======== Source data ========
(** [upload_post], case by case. *)
Lemma upload_post_cases (cli : InstaClient) (upload : InstaUpload) (env : Env)
    (w : World) :
  upload_post cli upload env w
  = match loc_lat (meta upload), loc_long (meta upload) with
    | Some lat, Some lng =>
        match location_search env lat lng with
        | Raise e => (Raise e, logged [LocationSearch lat lng] w)
        | Ok [] => (Raise IndexError, logged [LocationSearch lat lng] w)
        | Ok (first :: _) =>
            match location_complete env first with
            | Raise e =>
                (Raise e,
                 logged [LocationSearch lat lng; LocationComplete first] w)
            | Ok loc =>
                (upload_answer (client_cfg cli) upload (Some loc) env,
                 logged [LocationSearch lat lng; LocationComplete first;
                         upload_call (client_cfg cli) upload (Some loc)] w)
            end
        end
    | _, _ =>
        (upload_answer (client_cfg cli) upload None env,
         logged [upload_call (client_cfg cli) upload None] w)
    end.
Proof.
  unfold upload_post, upload_answer, upload_call, paths_of, bind, call, ret,
    lift.
  destruct (loc_lat (meta upload)) as [lat|];
    [destruct (loc_long (meta upload)) as [lng|]|].
  - destruct (location_search env lat lng) as [[|first rest]|e];
      try reflexivity.
    simpl index0. cbv iota beta.
    destruct (location_complete env first) as [loc|e]; [|world_eq'].
    destruct (map _ (images upload)) as [|p [|q ps]]; world_eq'.
  - destruct (map _ (images upload)) as [|p [|q ps]]; reflexivity.
  - destruct (map _ (images upload)) as [|p [|q ps]]; reflexivity.
Qed.
Lemma draw_rects_inside_view_box_witness :
  exists db',
    populate envEight (diagram threeFields) initialDB = Return tt db'
    /\ forall g x y w h,
         In g (groups (draw envEight "Header" db')) ->
         In (x, y, w, h) (rects g) ->
         1 <= x
         /\ x + w < svgWidth (draw envEight "Header" db')
         /\ 0 <= y
         /\ y + h <= svgHeight (draw envEight "Header" db').
Proof.
  apply (draw_rects_inside_view_box envEight (diagram threeFields) "Header");
    try reflexivity; cbn; discriminate.
Defined.

(** X12: two sub-blocks that follow one another in the same row are drawn
    side by side: the second rectangle starts [paddingX] pixels after the
    right edge of the first, at the same [y] and with the same height. *)
Theorem drawBlock_side_by_side cfg wordY (i : Z) b1 b2 :
  0 < bitsPerRow cfg ->
  0 <= i ->
  i * bitsPerRow cfg <= bstart b1 ->
  bstart b2 = bend b1 + 1 ->
  bstart b1 <= bstart b2 < (i + 1) * bitsPerRow cfg ->
  exists x1 w1 x2 w2,
    rects (drawBlock cfg wordY b1) = [(x1, wordY, w1, rowHeight cfg)]
    /\ rects (drawBlock cfg wordY b2) = [(x2, wordY, w2, rowHeight cfg)]
    /\ x2 = x1 + w1 + paddingX cfg.
Proof.
  intros Ho Hi Hlo Hadj Hhi.
  rewrite !drawBlock_rects. eexists _, _, _, _.
  split; [reflexivity |]. split; [reflexivity |].
  rewrite (rem_in_row (bstart b1) (bitsPerRow cfg) i) by lia.
  rewrite (rem_in_row (bstart b2) (bitsPerRow cfg) i) by lia.
  nia.
Qed.

Lemma drawBlock_side_by_side_witness :
  exists x1 w1 x2 w2,
    rects (drawBlock (getConfig envEight) 62 (mkBlock 8 11 "B"))
    = [(x1, 62, w1, 32)]
    /\ rects (drawBlock (getConfig envEight) 62 (mkBlock 12 15 "C"))
       = [(x2, 62, w2, 32)]
    /\ x2 = x1 + w1 + 5.
Proof.
  apply (drawBlock_side_by_side (getConfig envEight) 62 1
           (mkBlock 8 11 "B") (mkBlock 12 15 "C")).
  - reflexivity.
  - discriminate.
  - cbn. discriminate.
  - reflexivity.
  - split; cbn; [discriminate | reflexivity].
Defined.

Lemma bitNumberYs_drawBlock cfg y b q :
  In q (bitNumberYs (drawBlock cfg y b)) -> q = inject_Z (y - 2).
Proof.
  unfold drawBlock, bitNumberYs.
  destruct (showBits cfg); cbn [negb];
    [destruct (bend b =? bstart b) |]; cbn; intuition congruence.
Qed.

Lemma bitNumberYs_flat_map {A} (f : A -> list SvgElement) (l : list A) :
  bitNumberYs (flat_map f l) = flat_map (fun x => bitNumberYs (f x)) l.
Proof.
  unfold bitNumberYs. induction l as [| x l IH]; [reflexivity |].
  cbn [flat_map]. rewrite flat_map_app, IH. reflexivity.
Qed.

(** X13: when the merged config asks for bit numbers and its [paddingY] is
    not negative, [getConfig] leaves room for them: every bit number that
    [drawWord] writes for row [r] has its baseline 2 pixels above the top of
    that row's rectangles and at least 8 pixels below the bottom of the
    rectangles of row [r - 1] (the top of the drawing for row 0). *)
Theorem bit_numbers_fit_in_padding env w (r : Z) q :
  let t := cleanAndMerge env
             (spread (defaultConfig_packet env) (siteConfig_packet env)) in
  let cfg := getConfig env in
  showBits t = true ->
  0 <= paddingY t ->
  In q (bitNumberYs (drawWord w r cfg)) ->
  exists z,
    q = inject_Z z
    /\ z + 2 = r * (rowHeight cfg + paddingY cfg) + paddingY cfg
    /\ r * (rowHeight cfg + paddingY cfg) + 8 <= z.
Proof.
  intros t cfg Hshow Hpad Hin.
  assert (Hcfg : paddingY cfg = paddingY t + 10).
  { unfold cfg, getConfig. fold t. rewrite Hshow. reflexivity. }
  unfold drawWord in Hin. rewrite bitNumberYs_flat_map in Hin.
  apply in_flat_map in Hin. destruct Hin as (b & Hb & Hq).
  apply bitNumberYs_drawBlock in Hq.
  eexists. split; [exact Hq |]. split; lia.
Qed.

Lemma bit_numbers_fit_in_padding_witness :
  exists z,
    inject_Z 60 = inject_Z z
    /\ z + 2 = 1 * (rowHeight (getConfig envEight)
                    + paddingY (getConfig envEight))
               + paddingY (getConfig envEight)
    /\ 1 * (rowHeight (getConfig envEight) + paddingY (getConfig envEight)) + 8
       <= z.
Proof.
  apply (bit_numbers_fit_in_padding envEight [mkBlock 8 15 "A"] 1 (inject_Z 60)).
  - reflexivity.
  - cbn. discriminate.
  - left. reflexivity.
Defined.

(** ** The store under any sequence of calls *)

Lemma runCalls_invariant cs : forall db,
  defaultPacketData db = {| packet := [] |} ->
  nonEmptyWords db ->
  exists db',
    runCalls cs db = Some db'
    /\ defaultPacketData db' = {| packet := [] |}
    /\ nonEmptyWords db'.
Proof.
  induction cs as [| c cs IH]; intros db Hn Hne.
  - exists db. auto.
  - cbn [runCalls]. destruct c as [w | | env ast]; cbn [runCall].
    + rewrite pushWord_returns. cbn [finalDB]. apply IH.
      * destruct (0 <? Z.of_nat (length w)); exact Hn.
      * destruct (Z.ltb_spec 0 (Z.of_nat (length w))) as [Hpos | _];
          [| exact Hne].
        unfold nonEmptyWords in *. cbn. apply Forall_app.
        split; [exact Hne |]. constructor; [| constructor].
        intros Hnil. rewrite Hnil in Hpos. cbn in Hpos. lia.
    + cbn [clear finalDB]. apply IH; [exact Hn |].
      unfold nonEmptyWords, getPacket. cbn. rewrite Hn. constructor.
    + pose proof (populate_outcome env ast db) as H.
      destruct (populate env ast db) as [[] d | e d |];
        cbn in H; [| | contradiction]; cbn [finalDB];
        destruct H as (Hn' & Hne' & _); apply IH; auto; congruence.
Qed.

(** X14: whatever calls a client makes on a fresh store, in whatever order
    -- [pushWord] with any row, [clear], [populate] with any config and
    input, including runs that throw -- every call ends, no stored word is
    ever empty, the template is never written to, and a [clear] at the end
    gives back the fresh store. *)
Theorem runCalls_keep_store_sound (cs : list Call) :
  exists db',
    runCalls cs initialDB = Some db'
    /\ nonEmptyWords db'
    /\ defaultPacketData db' = {| packet := [] |}
    /\ clear db' = Return tt initialDB.
Proof.
  destruct (runCalls_invariant cs initialDB) as (db' & Hrun & Hn & Hne).
  - reflexivity.
  - constructor.
  - exists db'. split; [exact Hrun |]. split; [exact Hne |].
    split; [exact Hn |]. unfold clear. rewrite Hn. reflexivity.
Qed.
(** * wmk: decoration hit-testing, interactive geometry and window cycling

    A shallow embedding of [src/ssd/ssd.c], [src/interactive.c] and
    [src/osd.c], and of the lookup of workspaces in [src/workspaces.c].

    Conventions of the embedding:
    - a C [int] is a [Z]; signed overflow is undefined in C and is not
      modelled, the arithmetic is the mathematical one, which is the one of
      the code where the [int]s and their sums are in the range of [int]:
      the properties that depend on such a sum assume so;
    - a C [double] is an IEEE 754 binary64 number, [spec_float] with
      precision 53 and maximal exponent 1024, with the operations of
      [SpecFloat] (round to nearest, ties to even);
    - a pointer is an [option]: [None] is [NULL];
    - a C string is a [string], the characters before the terminating NUL;
    - the scene graph is a store of nodes indexed by handles, so that two
      pointers to one node are two copies of one handle. *)

From Stdlib Require Import Ascii String.
From Stdlib Require Import ZArith Bool List Lia.
From Stdlib Require Import Floats.SpecFloat.
From stdpp Require Import base option list gmap strings.

Local Open Scope Z_scope.

(** ** C doubles *)

Definition double_prec : Z := 53.
Definition double_emax : Z := 1024.

Definition double : Type := spec_float.

(** The conversion [(double) i] of an [int]. *)
Definition of_int (i : Z) : double :=
  binary_normalize double_prec double_emax i 0 false.

Definition double_add (a b : double) : double :=
  SFadd double_prec double_emax a b.
Definition double_sub (a b : double) : double :=
  SFsub double_prec double_emax a b.
Definition double_mul (a b : double) : double :=
  SFmul double_prec double_emax a b.
Definition double_div (a b : double) : double :=
  SFdiv double_prec double_emax a b.

(** [a < b], [a <= b], [a > b], [a >= b]; all false on a NaN. *)
Definition double_lt (a b : double) : bool := SFltb a b.
Definition double_le (a b : double) : bool := SFleb a b.
Definition double_gt (a b : double) : bool := SFltb b a.
Definition double_ge (a b : double) : bool := SFleb b a.

Declare Scope double_scope.
Delimit Scope double_scope with D.
Notation "a + b" := (double_add a b) : double_scope.
Notation "a - b" := (double_sub a b) : double_scope.
Notation "a * b" := (double_mul a b) : double_scope.
Notation "a / b" := (double_div a b) : double_scope.
Notation "a <? b" := (double_lt a b) : double_scope.
Notation "a <=? b" := (double_le a b) : double_scope.
Notation "a >? b" := (double_gt a b) : double_scope.
Notation "a >=? b" := (double_ge a b) : double_scope.
(** * A shallow embedding of the self-replicating factory simulator

    The development follows [self_replicating_factory_sim.py]: the energy
    store, the transport dispatcher, the module state, recipe expansion
    and the task scheduler of the [Factory] class.

    Conventions of the embedding.
    - Python floats and ints that carry quantities are rationals ([Q]),
      i.e. arithmetic is exact; integer priorities and counters are [Z]
      or [nat].
    - A [ResourceType] member is identified with its [.value] string.
    - Python dicts whose iteration order is observable are insertion
      ordered association lists; inventories are [gmap string Q]; sets of
      identifiers are [gset string].
    - [random.random], [random.gauss], the trigonometric solar model and
      the float power [**] are oracles: the fields of the [Oracles] record
      that the methods take as an argument.
    - A method that can raise returns an [Outcome]: the state it leaves
      and either its value or the exception. *)

From Stdlib Require Import QArith Qminmax Qabs Qround ZArith Lia Lqa.
From Stdlib Require Import String Ascii List DecimalString DecimalNat Sorted.
From stdpp Require Import gmap strings list fin_maps.
Import ListNotations.

Local Open Scope Q_scope.
Local Open Scope string_scope.

(** ** Python primitives *)

Module Py.

(** [a < b] on floats read as rationals. *)
Definition ltb (a b : Q) : bool := negb (Qle_bool b a).
Definition leb (a b : Q) : bool := Qle_bool a b.
Definition gtb (a b : Q) : bool := ltb b a.
Definition geb (a b : Q) : bool := leb b a.

(** Truthiness of a float: [0] and [0.0] are false. *)
Definition truthy (a : Q) : bool := negb (Qeq_bool a 0).

(** Truthiness of an [Optional] number. *)
Definition truthy_opt (a : option Q) : bool :=
  match a with Some x => truthy x | None => false end.

(** Truthiness of an [Optional[str]]. *)
Definition truthy_str (a : option string) : bool :=
  match a with Some s => negb (String.eqb s EmptyString) | None => false end.

(** [int(x)]: truncation toward zero. *)
Definition int (a : Q) : Z := Z.quot (Qnum a) (Zpos (Qden a)).

(** [a % b] for a positive [b]. *)
Definition fmod (a b : Q) : Q := a - b * inject_Z (Qfloor (a / b)).

End Py.

(** ** Simulation constants *)

Definition MAX_TASK_STARTS_PER_STEP : nat := 5.
Definition MAX_CONCURRENT_TRANSPORTS : nat := 20.
Definition TRANSPORT_POWER_KW_PER_ACTIVE : Q := 2.
Definition WEEKLY_CLEANING_INTERVAL_HOURS : Z := 168.

(** The keys of [CONFIG] the modelled methods read. *)
Record Config := {
  battery_efficiency : Q;
  factory_area_m2 : Q;
  ambient_temperature : Q;
  agv_fleet_size : nat;
  enable_degradation : bool;
  enable_maintenance : bool;
  enable_weather : bool;
  enable_batch_processing : bool;
  initial_solar_capacity_kw : Q;
  latitude : Q;
  average_cloud_cover : Q;
  max_storage_volume_m3 : Q;
  max_storage_weight_tons : Q;
  enable_storage_limits : bool
}.

(** The defaults of [CONFIG]. *)
Definition CONFIG : Config := {|
  battery_efficiency := 95 # 100;
  factory_area_m2 := 20000;
  ambient_temperature := 25;
  agv_fleet_size := 10;
  enable_degradation := true;
  enable_maintenance := true;
  enable_weather := true;
  enable_batch_processing := true;
  initial_solar_capacity_kw := 100;
  latitude := 35;
  average_cloud_cover := 3 # 10;
  max_storage_volume_m3 := 15000;
  max_storage_weight_tons := 10000;
  enable_storage_limits := true
|}.

(** What the embedding does not compute: the draws of [random.random()]
    and [random.gauss(mu, sigma)], indexed by the number of draws made
    before; the float power [x ** y]; and the clear-sky irradiance of
    [calculate_solar_generation] (the trigonometric part, from latitude,
    hour of day and day of year). *)
Record Oracles := {
  random_random : nat -> Q;
  random_gauss : nat -> Q -> Q -> Q;
  float_pow : Q -> Q -> Q;
  base_irradiance : Q -> Q -> Z -> Q
}.

(** ** Energy system *)

Module Energy.

Record EnergySystem := {
  config : Config;
  solar_capacity_kw : Q;
  battery_capacity_kwh : Q;
  battery_charge_kwh : Q;
  battery_cycles : Q;
  panel_age_days : Q;
  days_since_cleaning : Q
}.

(** [EnergySystem.__init__] *)
Definition init (cfg : Config) : EnergySystem := {|
  config := cfg;
  solar_capacity_kw := initial_solar_capacity_kw cfg;
  battery_capacity_kwh := 1000;
  battery_charge_kwh := 1000 * (5 # 10);
  battery_cycles := 0;
  panel_age_days := 0;
  days_since_cleaning := 0
|}.
(** * Validation gate and workflow state of the protein MD agents

    A shallow embedding of [src/tools/validation_tools_protein.py]
    (class [ValidationManager]) and of the state export of
    [src/tools/workflow_logger.py] (class [WorkflowLogger]), with the
    properties of the validation gate stated and proved over it.

    Conventions of the embedding.
    - Python [str] values are Rocq strings.  Text read from structure
      files has one [ascii] per character and is therefore limited to
      characters below U+0100; [len], indexing and slicing of such text
      count [ascii]s.  Texts made by the program (status messages, tool
      results, what the logger stores and exports) hold pictographs and
      are carried as UTF-8; their length and their slices are taken in
      characters, a character being a lead byte with its continuation
      bytes.
    - The file system is a finite map from path strings to nodes; a node
      records what reading or listing it yields, an exception included.
      Paths are compared as strings (no normalisation, POSIX separators).
    - A method of [ValidationManager] is a state transformer that returns
      either a value or the exception it raised.
    - The timestamp of a history record is wall-clock time and is left out
      of the record.
    - The order in which Python prints the elements of a [set] is not
      fixed by the language; the printer is a parameter [repr_set]. *)

From Stdlib Require Import Ascii.
From stdpp Require Import base option gmap sets list strings pretty.

(** ** Python string operations used by the source *)

Module PyStr.

Definition newline : ascii := "010"%char.

(** [str.isspace] on one character, for code points below U+0100. *)
Definition is_space (c : ascii) : bool :=
  match c with
  | "009" | "010" | "011" | "012" | "013"
  | "028" | "029" | "030" | "031" | " "
  | "133" | "160" => true
  | _ => false
  end%char.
========
> _Your assignment_: Scanning the listing, tally the lines with "latitude" in them and state the number by itself.

> _Written answer_: 3